Colorado’s AI Act takes effect on June 30, 2026 – making it the first comprehensive, state-level artificial intelligence law in the United States to actually go live. If your company uses AI to make decisions about people’s jobs, loans, housing, health care, or education, you now have legal obligations in Colorado. And if you’re a Colorado resident, you now have rights you didn’t officially have yesterday.
I’ve been watching this law wind through amendments, delays, and a full rewrite for the past two years. What strikes me most isn’t the fine print – it’s what it signals. The U.S. has spent years watching Europe build its AI regulation framework from the top down. Colorado just built a floor from the bottom up. The rest of the country is watching.

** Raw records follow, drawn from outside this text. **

Fixpoint amf_run (os : list AmfOp) (x : AmfSession) (s : St) : list (result (list EncodedPacket) FluxError) * AmfSession * St :=
  match os with
  | [] => ([], x, s)
  | o :: os' =>
      let '(r, x, s) := amf_step o x s in
      let '(rs, x, s) := amf_run os' x s in (r :: rs, x, s)
  end.
End amf.

(** ** Submissions *)

Definition subs (l : list (AmfCall * Z)) : list Submission :=
  omap (fun c => match fst c with SubmitInput b => Some b | _ => None end) l.

Lemma subs_app l k : subs (l ++ k) = subs l ++ subs k.
Proof. apply omap_app. Qed.

(** The calls on surfaces: properties and submissions, with their codes. *)
Definition on_surface (c : AmfCall) : bool := match c with SurfaceProperty _ _ | SubmitInput _ => true | _ => false end.
Definition surface_calls (l : list (AmfCall * Z)) : list (AmfCall * Z) := filter (fun c => on_surface (fst c) = true) l.

Lemma surface_app l k : surface_calls (l ++ k) = surface_calls l ++ surface_calls k.
Proof. apply filter_app. Qed.

Lemma subs_surface l : subs (surface_calls l) = subs l.
Proof.
  unfold surface_calls, subs. induction l as [|[c code] l IH]; [done|].
  destruct c; first [rewrite filter_cons_True by done|rewrite filter_cons_False by done]; cbn [omap list_omap fst]; by rewrite IH.
Qed.

(** What is asked of the surface of a forced key frame, and what it holds of it
    given the runtime's codes. *)
Definition idr_props (c : VideoCodec) : list (string * variant) :=
  (match c with H264 => [("InsertSPS"%string, VInt 1); ("InsertPPS"%string, VInt 1)] | _ => [] end) ++
  [(force_type_prop c, VInt PICTURE_TYPE_IDR)].
Definition accepted_props (asked : list (string * variant)) (codes : list Z) : list (string * variant) :=
  omap (fun '(p, code) => if code =? AMF_OK then Some p else None) (zip asked codes).
Definition property_calls (asked : list (string * variant)) (codes : list Z) : list (AmfCall * Z) :=
  zip_with (fun p code => (SurfaceProperty (fst p) (snd p), code)) asked codes.

Section lemmas.
Context {R : Type} `{!AmfRuntime R}.
Implicit Types (s : St (R := R)) (x : AmfSession).

Definition not_submit (c : AmfCall) : Prop := on_surface c = false.

(** A computation that does nothing to a surface. *)
Definition quiet {A} (m : amf (R := R) A) : Prop := forall s, surface_calls (calls (snd (m s))) = surface_calls (calls s).

Lemma quiet_raw c : not_submit c -> quiet (raw_call c).
Proof.
  intros Hc s. unfold raw_call. destruct (amf_call c (rt s)) as [r d]. simpl. rewrite surface_app.
  unfold surface_calls at 2. rewrite filter_cons_False by (cbn; by rewrite Hc). by rewrite app_nil_r.
Qed.

Lemma quiet_ret {A} (a : A) : quiet (mret a).
Proof. by intros s. Qed.

Lemma quiet_bind {A B} (m : amf A) (f : A -> amf B) : quiet m -> (forall a, quiet (f a)) -> quiet (a ← m; f a).
Proof.
  intros Hm Hf s. unfold mbind, amf_bind. specialize (Hm s). destruct (m s) as [[a|e] s']; [|done].
  by rewrite Hf.
Qed.

Lemma quiet_checked c : not_submit c -> quiet (checked c).
Proof.
  intros Hc. apply quiet_bind; [by apply quiet_raw|]. intros [code null]. destruct (code =? AMF_OK), null; by intros s.
Qed.

Lemma quiet_set_optional n v : quiet (set_optional n v).
Proof.
  intros s. unfold set_optional. destruct (has_property n (rt s)); [|done]. pose proof (quiet_raw (SetProperty n v) eq_refl s) as H.
  destruct (raw_call (SetProperty n v) s) as [[[code b]|e] s']; done.
Qed.

Lemma quiet_settings l : quiet (apply_settings l).
Proof.
  induction l as [|y l IH]; [apply quiet_ret|]. cbn [apply_settings]. apply quiet_bind; [|by intros _].
  destruct y; cbn [apply_setting]; [by apply quiet_checked|apply quiet_bind; [by apply quiet_raw|intros ?; apply quiet_ret]
    |apply quiet_bind; [apply quiet_set_optional|intros ?; apply quiet_ret]|apply quiet_ret].
Qed.

Lemma set_surface_spec n v s :
  exists code s', set_surface n v s = (if code =? AMF_OK then [(n, v)] else [], s') /\
    surface_calls (calls s') = surface_calls (calls s) ++ [(SurfaceProperty n v, code)].
Proof.
  unfold set_surface. destruct (amf_call (SurfaceProperty n v) (rt s)) as [[code b] d].
  exists code. eexists. split; [reflexivity|]. cbn [calls]. by rewrite surface_app.
Qed.

(** Forcing a key frame asks for the properties and leaves the accepted ones. *)
Lemma force_idr_spec x s :
  let asked := if is_forced x then idr_props (codec (s_config x)) else [] in
  exists codes s', force_idr x s = (accepted_props asked codes, s') /\ length codes = length asked /\
    surface_calls (calls s') = surface_calls (calls s) ++ property_calls asked codes.
Proof.
  unfold force_idr. destruct (is_forced x); cbv zeta; [|by exists [], s; rewrite app_nil_r].
  destruct (codec (s_config x)); cbn [idr_props app force_type_prop].
  1: destruct (set_surface_spec "InsertSPS" (VInt 1) s) as (c1 & s1 & -> & H1);
     destruct (set_surface_spec "InsertPPS" (VInt 1) s1) as (c2 & s2 & -> & H2).
  all: match goal with |- context [set_surface ?n (VInt PICTURE_TYPE_IDR) ?st] =>
         destruct (set_surface_spec n (VInt PICTURE_TYPE_IDR) st) as (c3 & s3 & -> & H3) end.
  1: exists [c1; c2; c3], s3.
  2-3: exists [c3], s3.
  all: split; [unfold accepted_props; cbn; repeat case_match; done|split; [done|]];
    rewrite H3, ?H2, ?H1, <- ?app_assoc; done.
Qed.

(** What drained outputs change: nothing but the active trigger. *)
Definition same_but_active x x' : Prop := exists a, x' = set_triggers (pending_idr_trigger x) a x.

Lemma set_triggers_id x : set_triggers (pending_idr_trigger x) (active_idr_trigger x) x = x.
Proof. by destruct x. Qed.

Lemma drain_loop_frame fuel x s ps x' s' :
  drain_loop fuel x s = (ps, x', s') -> same_but_active x x' /\ calls s' = calls s.
Proof.
  revert x s ps. induction fuel as [|fuel IH]; intros x s ps; cbn [drain_loop].
  { intros [= _ <- <-]. split; [eexists; symmetry; apply set_triggers_id|done]. }
  destruct (query_output (rt s)) as [[code [b|]] d]; [destruct (code =? AMF_OK)|].
  - destruct (extract_output b x) as [p x1] eqn:Ex. destruct (drain_loop fuel x1 (mkSt d (calls s))) as [[ps' x2] s2] eqn:Ed.
    intros [= _ <- <-]. apply IH in Ed as [(a & ->) Hs]. simpl in Hs. split; [|done].
    unfold extract_output in Ex. injection Ex as _ <-. exists a.
    by destruct (match output_data_type b with Some t => _ | None => _ end).
  - intros [= _ <- <-]. split; [eexists; symmetry; apply set_triggers_id|done].
  - intros [= _ <- <-]. split; [eexists; symmetry; apply set_triggers_id|done].
Qed.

What Is the Colorado AI Act?
The Colorado Consumer Protections for Artificial Intelligence Act (Senate Bill 24-205) was signed into law on May 17, 2024. It was the first bill of its kind in the U.S. – a state-level framework that specifically addresses how AI systems can harm people in high-stakes situations.
The core concern is what the law calls “algorithmic discrimination.” That’s when an AI system treats you differently – and worse – based on your race, gender, age, disability, religion, or other protected characteristics. Think about a lending algorithm that approves fewer mortgages for minority applicants, or a hiring tool that filters out women from engineering roles. That’s the kind of harm this law is designed to prevent.
The law applies to “high-risk AI systems” – meaning AI tools that play a substantial role in making or influencing “consequential decisions.” The law defines those broadly: decisions that meaningfully affect access to education, employment, financial services, housing, health care, insurance, or government services. In other words, anywhere that being denied or approved actually changes your life.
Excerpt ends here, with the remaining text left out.